Inferring behavior from GPS data: Challenges and successes modeling behavior of a large solitary carnivore

Human curiosity about the habits and behaviors of animals have been documented throughout history, and in modern times legal obligations to conserve and manage wildlife resources have made understanding the habits and needs of many wildlife species a necessity. Advances in modern technology have resulted in a variety of new ways to monitor wildlife activities, with Global Positing System (GPS) tagging becoming a popular technique to record animal locations over time. Animal movement captured via GPS telemetry provides underlying information about animal behavior that cannot be observed directly for many species, but how best to quantify and make inference on these observations is still an evolving field of study. Technological and conceptual challenges still need to be overcome before researchers can truly understand what kind of information these observations provide us. This dissertation critically assesses GPS wildlife collar technology and develops ways to correct for biases this data collection method can introduce in topographically complex regions. I provide a review of terrain metrics available for use in wildlife spatially explicit studies describing aspect, complexity, and landforms, and evaluate how a large solitary carnivore, the cougar (Puma concolor) orients to the terrain in northern Arizona.
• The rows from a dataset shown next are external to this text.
Lemma append_explicit_burns org action type id decision :
  preserves (over burns) (append_explicit org action type id decision).
Proof.
  unfold append_explicit. apply preserves_map_err, over_stmt; [apply _|]. intros w. cbv beta zeta.
  unfold over. apply resources_burns. by destruct w as [[]].
Qed.
Lemma get_by_hash_burns h : preserves (over burns) (get_by_hash h).
Proof. unfold get_by_hash. burn. Qed.
Lemma insert_membership_burns org user role audit : preserves (over burns) (insert_membership org user role audit).
Proof. unfold insert_membership. burn. Qed.
Lemma promote_burns user : preserves (over burns) (promote user).
Proof. unfold promote, mark_mfa_satisfied. burn. Qed.
Lemma count_live_burns user : preserves (over burns) (count_live user).
Proof. unfold count_live. burn. Qed.
Lemma record_use_burns id n blob : preserves (over burns) (record_use id n blob).
Proof. unfold record_use. burn. Qed.
Lemma replay_or_missing_burns state : preserves (over burns) (replay_or_missing state).
Proof. unfold replay_or_missing. burn. Qed.
Lemma end_cookie_burns rq : preserves (over burns) (end_cookie_session rq).
Proof. unfold end_cookie_session, revoke_session. burn. Qed.
Lemma issue_burns p :
  preserves (over burns) (in_tx (E := PlatformError) (user_id <- upsert_identity p ;; issue_session user_id)).
Proof. unfold upsert_identity, issue_session, issue, issue_partial_mfa, issue_with. unfold user_requires_partial_session. burn. Qed.
Lemma require_ceremonies_burns : preserves (over burns) require_ceremonies.
Proof. unfold require_ceremonies. burn. Qed.
Lemma find_by_credential_id_burns id : preserves (over burns) (find_by_credential_id id).
Proof. unfold find_by_credential_id. burn. Qed.
Lemma deserialize_passkey_burns blob : preserves (over burns) (webauthn (deserialize_passkey blob)).
Proof. unfold webauthn, deserialize_passkey, serde. burn. Qed.
Lemma serde_burns {A} (r : result string A) : preserves (over burns) (serde r).
Proof. unfold serde. burn. Qed.
Lemma rejecting_burns {A} call (r : result string A) : preserves (over burns) (rejecting call r).
Proof. unfold rejecting. burn. Qed.
Lemma exchange_code_burns code verifier redirect : preserves (over burns) (exchange_code code verifier redirect).
Proof. unfold exchange_code. burn. Qed.
Lemma fetch_profile_burns token : preserves (over burns) (fetch_profile token).
Proof. unfold fetch_profile. burn. Qed.
End Burning.
#[export] Hint Resolve append_explicit_burns get_by_hash_burns insert_membership_burns promote_burns count_live_burns
  record_use_burns replay_or_missing_burns end_cookie_burns issue_burns require_ceremonies_burns
  find_by_credential_id_burns deserialize_passkey_burns serde_burns rejecting_burns exchange_code_burns
  fetch_profile_burns : burning.

(** * The steps that use something up *)

(** The step uses [c] up: it was there before, and is not after. *)
Definition uses (c : Claim) (d d' : DB) : Prop := keyed d -> ~ spent c d /\ spent c d'.

(** It does where [m] answers with a value [used] accepts. *)
Definition consumes `{En : Env} {E A} (m : M World E A) (c : Claim) (used : A -> bool) : Prop := forall d,
  db_wp d m (fun r d' => burns d d' /\
    match r with Ok a => used a = true -> uses c d d' | Err _ => True end).

Definition nonempty {A} (l : list A) : bool := match l with [] => false | _ :: _ => true end.

Section Using.
Context `{En : Env} `{WA : WebAuthn} `{CH : CodeHost}.

Lemma resources_audit l d : resources (set_audit l d) = resources d.
Proof. by destruct d. Qed.

(** Invitations that are accepted in place. *)
Lemma accept_burns p now user d d' :
  resources d' = (update_rows p (Membership.accepted now user) (db_invites d), db_recovery d,
                  db_auth_states d, db_ceremonies d) -> burns d d'.
Proof.
  unfold resources, burns, keyed. intros [= H1 H2 H3 H4]. rewrite H1, H4. split.
  - by rewrite map_rewritten.
  - intros []; simpl; rewrite ?H1, ?H2, ?H3, ?H4; try done.
    intros Hs. by apply (in_rewritten _ _ _ (fun i => iv_id i = id -> iv_accepted_at i <> None)).
Qed.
I found that novel metrics of coarse scale terrain ruggedness and a fine scale metric of view-shed ranked highest in describing where cougars occur, but a multivariate approach outperformed any single metric. I then refined resource selection from a population wide estimate to resource selection for particular behaviors, by identifying changes in the characteristics of cougar movement related to foraging behavior. Cougars are a prey caching predator and this foraging strategy requires advanced metrics to quantify movement. I developed a novel way to quantify movement, useful for describing behavior at a variety of scales from identifying circadian activity levels, periods of foraging, and seasonal movements related to changes in prey distributions and reproductive status. The depth of information GPS telemetry provides and advancements in our ability to map and quantify features of the landscape has great value for future conservation efforts. This dissertation provides correction factors and novel metrics to support these future scientific endeavors.